During his years in Bologna, O'Glacan wrote his final work, Cursus Medicus ('A Physician's Course'), which was published in three volumes in 1655. The first volume dealt with physiology, the second pathology, and the third—published after his death—on the theory of signs. This final volume dealt with the different diagnosis by doctors, descriptions of diseases, and was overall an introduction to the modern concept of differential diagnosis. Two Irish residents of Bologna, Gregory Fallon and Jesuit Phillip Roche, wrote commendatory verses prefixing the second volume.

==Personal life==
Although the details of O'Glacan's personal life are almost unknown, many of his associates are referenced in contemporary records. He entertained Bishop of Ferns Nicholas French and Sir Nicholas Plunkett at his home in Bologna, when the latter were on their way to Rome in 1648. In collaboration with them, he wrote eulogistic poems in Latin to Pope Innocent X, titled Regni Hiberniae ad Sanctissimi Innocenti Pont. Max. Pyramides Encomiasticae. O'Glacan himself visited Rome at some point.

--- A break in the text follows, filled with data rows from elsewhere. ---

(* ===== verification/LuaConv.v ===== *)
(** * What the conversions between Lua and deai do

    A logic for code that calls the Lua library, in terms of what can be seen of
    the state of Lua, and the properties of the conversions of Lua.v. *)

From S2P Require Import Prelude.
From S2P Require Import DiTypes.
From S2P Require Import Conv.
From S2P Require Import Strings.
From S2P Require Import LuaApi.
From S2P Require Import Lua.

Local Open Scope Z_scope.

(** ** Runs

    [runs v d m Q]: from a state that is seen as [v], with the objects [d], the run
    of [m] ends with a result and a state of [Q]. *)
Section runs.
Context {API : LuaApi} {OK : LuaApiOk API}.

Definition runs {A} (v : lua_view) (d : deai) (m : ST dl A) (Q : A → lua_view → deai → Prop) : Prop :=
  ∀ s, view (dl_L s) = v → dl_deai s = d → ∃ a s', m s = Done a s' ∧ Q a (view (dl_L s')) (dl_deai s').

(** The result, the view and the objects are these. *)
Definition exactly {A} (a : A) (v : lua_view) (d : deai) : A → lua_view → deai → Prop :=
  λ a' v' d', a' = a ∧ v' = v ∧ d' = d.

Lemma runs_ret {A} (a : A) v d (Q : A → lua_view → deai → Prop) : Q a v d → runs v d (mret a) Q.
Proof. intros H s <- <-. exists a, s. auto. Qed.

Lemma runs_bind {A B} v d (m : ST dl A) (f : A → ST dl B) R Q :
  runs v d m R → (∀ a v' d', R a v' d' → runs v' d' (f a) Q) → runs v d (m ≫= f) Q.
Proof.
  intros Hm Hf s Hv Hd. destruct (Hm s Hv Hd) as (a & s' & E & HR).
  destruct (Hf a _ _ HR s' eq_refl eq_refl) as (b & s'' & E' & HQ).
  exists b, s''. split; [|exact HQ]. unfold mbind, ST_bind. rewrite E. exact E'.
Qed.

Lemma runs_step {A B} v d (m : ST dl A) (f : A → ST dl B) a v' d' Q :
  runs v d m (exactly a v' d') → runs v' d' (f a) Q → runs v d (m ≫= f) Q.
Proof. intros Hm Hf. apply (runs_bind _ _ _ _ _ _ Hm). intros ? ? ? (-> & -> & ->). exact Hf. Qed.

Lemma runs_conseq {A} v d (m : ST dl A) (R Q : A → lua_view → deai → Prop) :
  runs v d m R → (∀ a v' d', R a v' d' → Q a v' d') → runs v d m Q.
Proof.
  intros Hm H s Hv Hd. destruct (Hm s Hv Hd) as (a & s' & E & HR). exists a, s'. auto.
Qed.

Lemma runs_done {A} v d (m : ST dl A) a v' d' : runs v d m (exactly a v' d') → ∀ Q : A → lua_view → deai → Prop, Q a v' d' → runs v d m Q.
Proof. intros H Q HQ. apply (runs_conseq _ _ _ _ _ H). intros ? ? ? (-> & -> & ->). exact HQ. Qed.

(** *** The calls *)

Lemma runs_api f v v' d : (∀ L, view L = v → view (f L) = v') → runs v d (api f) (exactly tt v' d).
Proof. intros H s Hv Hd. eexists tt, _. split; [reflexivity|]. split; [reflexivity|]. split; [exact (H _ Hv)|exact Hd]. Qed.

Lemma runs_api_result {A} (f : lua_State → A * lua_State) a v v' d :
  (∀ L, view L = v → (f L).1 = a ∧ view (f L).2 = v') → runs v d (api_result f) (exactly a v' d).
Proof.
  intros H s Hv Hd. unfold api_result. destruct (H (dl_L s) Hv) as [Ha Hw]. destruct (f (dl_L s)) as [b L]. cbn in *.
  eexists b, _. split; [reflexivity|]. split; [exact Ha|]. split; [exact Hw|exact Hd].
Qed.

Lemma runs_value_at i v d : runs v d (value_at i) (exactly (v_at i v) v d).
Proof. intros s <- <-. eexists _, s. split; [reflexivity|]. split; [apply view_at|]. auto. Qed.

Lemma runs_gettop v d : runs v d gettop (exactly (Z.of_nat (length (lv_stack v))) v d).
Proof. intros s <- <-. eexists _, s. split; [reflexivity|]. split; [apply view_gettop|]. auto. Qed.

Lemma runs_needs n v d : (n ≤ length (lv_stack v))%nat → runs v d (needs n) (exactly tt v d).
Proof.
  intros Hn. unfold needs. apply (runs_step _ _ _ _ _ _ _ _ (runs_gettop v d)).
  destruct (Z.leb_spec (Z.of_nat n) (Z.of_nat (length (lv_stack v)))); [|lia]. apply runs_ret. split; auto.
Qed.

Lemma runs_needs_table i t v d : v_at i v = LTable t → runs v d (needs_table i) (exactly tt v d).
Proof.
  intros H. unfold needs_table. apply (runs_step _ _ _ _ _ _ _ _ (runs_value_at i v d)). rewrite H.
  apply runs_ret. split; auto.
Qed.

Lemma runs_push x v d : runs v d (push x) (exactly tt (v_push x v) d).
Proof. apply runs_api. intros L <-. apply view_push. Qed.

Lemma runs_pop n v d : (n ≤ length (lv_stack v))%nat → runs v d (pop n) (exactly tt (v_pop n v) d).
Proof.
  intros Hn. unfold pop. apply (runs_step _ _ _ _ _ _ _ _ (runs_needs n v d Hn)).
  apply runs_api. intros L <-. apply view_pop, Hn.
Qed.

Lemma runs_rawget i t v d :
  v_at i v = LTable t → lv_stack v ≠ [] →
  runs v d (rawget i) (exactly tt (v_push (raw_lookup (v_top v) (lv_tables v t)) (v_pop 1 v)) d).
Proof.
  intros Ht Hs. unfold rawget.
  apply (runs_step _ _ _ _ tt v d); [apply runs_needs; destruct (lv_stack v); [destruct (Hs eq_refl)|cbn; lia]|].
  apply (runs_step _ _ _ _ _ _ _ _ (runs_needs_table i t v d Ht)). apply runs_api. intros L <-.
  rewrite view_rawget; [|exists t; exact Ht|exact Hs]. unfold v_contents. rewrite Ht. reflexivity.
Qed.

Lemma runs_rawgeti i n t v d :
  v_at i v = LTable t → runs v d (rawgeti i n) (exactly tt (v_push (raw_lookup (LInteger n) (lv_tables v t)) v) d).
Proof.
  intros Ht. unfold rawgeti. apply (runs_step _ _ _ _ _ _ _ _ (runs_needs_table i t v d Ht)). apply runs_api. intros L <-.
  rewrite view_rawgeti; [|exists t; exact Ht]. unfold v_contents. rewrite Ht. reflexivity.
Qed.

Lemma runs_next i t v d :
  v_at i v = LTable t → lv_stack v ≠ [] →
  runs v d (next i)
    (match next_entry (v_top v) (lv_tables v t) with
     | Some (k, x) => exactly true (with_stack (x :: k :: drop 1 (lv_stack v)) v) d
     | None => exactly false (v_pop 1 v) d
     end).
Proof.
  intros Ht Hs. unfold next.
  apply (runs_step _ _ _ _ tt v d); [apply runs_needs; destruct (lv_stack v); [destruct (Hs eq_refl)|cbn; lia]|].
  apply (runs_step _ _ _ _ _ _ _ _ (runs_needs_table i t v d Ht)).
  assert (∀ L, view L = v → (lua_next i L).1 = (v_next i v).1 ∧ view (lua_next i L).2 = (v_next i v).2) as H.
  { intros L <-. apply view_next; [exists t; exact Ht|exact Hs]. }
  unfold v_next, v_contents in H. rewrite Ht in H.
  destruct (next_entry (v_top v) (lv_tables v t)) as [[k x]|]; apply runs_api_result, H.
Qed.

Lemma runs_getmetatable i v d :
  runs v d (api_result (lua_getmetatable i))
    (match lv_meta v (v_at i v) with Some m => exactly true (v_push (LTable m) v) d | None => exactly false v d end).
Proof.
  destruct (lv_meta v (v_at i v)) as [m|] eqn:E; apply runs_api_result; intros L <-;
    pose proof (view_getmetatable i L) as H; rewrite E in H; exact H.
Qed.

Lemma runs_get_deai v d : runs v d get_deai (exactly d v d).
Proof. intros s <- <-. eexists _, s. split; [reflexivity|]. split; auto. Qed.

Lemma runs_put_deai d' v d : runs v d (put_deai d') (exactly tt v d').
Proof. intros s <- <-. eexists tt, _. split; [reflexivity|]. split; auto. Qed.

(** [crashes v d m c]: the run goes wrong. *)
Definition crashes {A} (v : lua_view) (d : deai) (m : ST dl A) (c : crash) : Prop :=
  ∀ s, view (dl_L s) = v → dl_deai s = d → m s = Crash c.

Lemma crashes_first {A B} v d (m : ST dl A) (f : A → ST dl B) c : crashes v d m c → crashes v d (m ≫= f) c.
Proof. intros H s Hv Hd. unfold mbind, ST_bind. rewrite (H s Hv Hd). reflexivity. Qed.

Lemma crashes_then {A B} v d (m : ST dl A) (f : A → ST dl B) R c :
  runs v d m R → (∀ a v' d', R a v' d' → crashes v' d' (f a) c) → crashes v d (m ≫= f) c.
Proof.
  intros Hm Hf s Hv Hd. destruct (Hm s Hv Hd) as (a & s' & E & HR).
  unfold mbind, ST_bind. rewrite E. exact (Hf _ _ _ HR s' eq_refl eq_refl).
Qed.

Lemma crashes_step {A B} v d (m : ST dl A) (f : A → ST dl B) a v' d' c :
  runs v d m (exactly a v' d') → crashes v' d' (f a) c → crashes v d (m ≫= f) c.
Proof. intros Hm Hf. apply (crashes_then _ _ _ _ _ _ Hm). intros ? ? ? (-> & -> & ->). exact Hf. Qed.

Lemma crashes_needs_table i v d : ¬ is_table (v_at i v) → crashes v d (needs_table i) TypeConfusion.
Proof.
  intros H. unfold needs_table. apply (crashes_step _ _ _ _ _ _ _ _ (runs_value_at i v d)).
  destruct (v_at i v) as [| | | | |t| | | |]; try (intros ? _ _; reflexivity). destruct H. exists t. reflexivity.
Qed.
End runs.

(** ** What stays the same

    A conversion may leave the registry in another order, and use up numbers of
    objects. *)
Record similar (v v' : lua_view) : Prop := {
  si_stack : lv_stack v' = lv_stack v;
  si_tables t : t ≠ REGISTRY → lv_tables v' t = lv_tables v t;
  si_registry : lv_tables v' REGISTRY ≡ₚ lv_tables v REGISTRY;
  si_meta x : lv_meta v' x = lv_meta v x;
  si_blocks u : lv_blocks v' u = lv_blocks v u
}.

Record similar_deai (d d' : deai) : Prop := {
  sd_next : (d_next d ≤ d_next d')%nat;
  sd_rest : d' = Deai (d_next d') (d_lua_refs d) (d_strong d) (d_map d) (d_members d)
}.

(** An object that stands for a Lua value has a reference, and numbers of objects
    that are to come are not in use. *)
Record deai_ok (d : deai) : Prop := {
  do_refs e : e ∈ d_lua_refs d → e.1 ∈ d_strong d;
  do_next o : o ∈ d_strong d → (o < d_next d)%nat
}.

Definition world_ok (v : lua_view) (d : deai) : Prop := table_wf (lv_tables v REGISTRY) ∧ deai_ok d.

#[export] Instance similar_preorder : PreOrder similar.
Proof.
  split; [constructor; reflexivity|]. intros u v w [A1 A2 A3 A4 A5] [B1 B2 B3 B4 B5].
  constructor; intros; [congruence|rewrite B2, A2 by assumption; reflexivity|rewrite B3, A3; reflexivity|
    rewrite B4, A4; reflexivity|rewrite B5, A5; reflexivity].
Qed.

#[export] Instance similar_deai_preorder : PreOrder similar_deai.
Proof.
  split; [intros []; constructor; reflexivity|]. intros a b c [A1 A2] [B1 B2]. constructor; [lia|].
  rewrite B2, A2. reflexivity.
Qed.

Lemma similar_stack st v v' : similar v v' → similar (with_stack st v) (with_stack st v').
Proof. intros [H1 H2 H3 H4 H5]. constructor; assumption || reflexivity. Qed.

Lemma similar_world v d v' d' : similar v v' → similar_deai d d' → world_ok v d → world_ok v' d'.
Proof.
  intros [_ _ H3 _ _] [Hn Hr] [Hw [Hd1 Hd2]]. split; [apply (table_wf_perm _ _ (symmetry H3)), Hw|].
  rewrite Hr. constructor; cbn; [exact Hd1|]. intros o Ho%Hd2. lia.
Qed.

In these poems, he mentions another friend, the Franciscan catechist and grammarian Froinsias Ó Maolmhuaidh. O'Glacan was also an associate of Irish bishop Peter Talbot and Portuguese physician Gabriel da Fonseca, personal physician to Innocent X. Other friends in Italy include Gerard O'Fearail and John O'Fahy.

== Death and legacy ==
O'Glacan died in Bologna in 1653, (Note: David Murphy and Kate Newmann have suggested later death dates. Brenda O'Hanrahan stated that "Neal Glacan died in Bologna on 1 May 1643, survived by his widow Giovanna. He had been lecturing at the Studio up to the time of his death".) The final volume of Cursus Medicus begins with his eulogy, as written by Peter von Adrian Brocke, Professor of Eloquence at Lucca:

With healing art he arms us to repel, dire troops of agues and of fevers fell, whatever ills the patient may endure, known or unknown, unerring is his cure..."

== Bibliography ==
- Tractatus de Peste, Seu Brevis, Facilis et Experta Methodus Curandi Pestem, University of Toulouse Press, 1629.
- Cursus Medicus, libris tredecem propositus, Vol 1, Vol 2, Vol 3, University of Bologna press, 1655.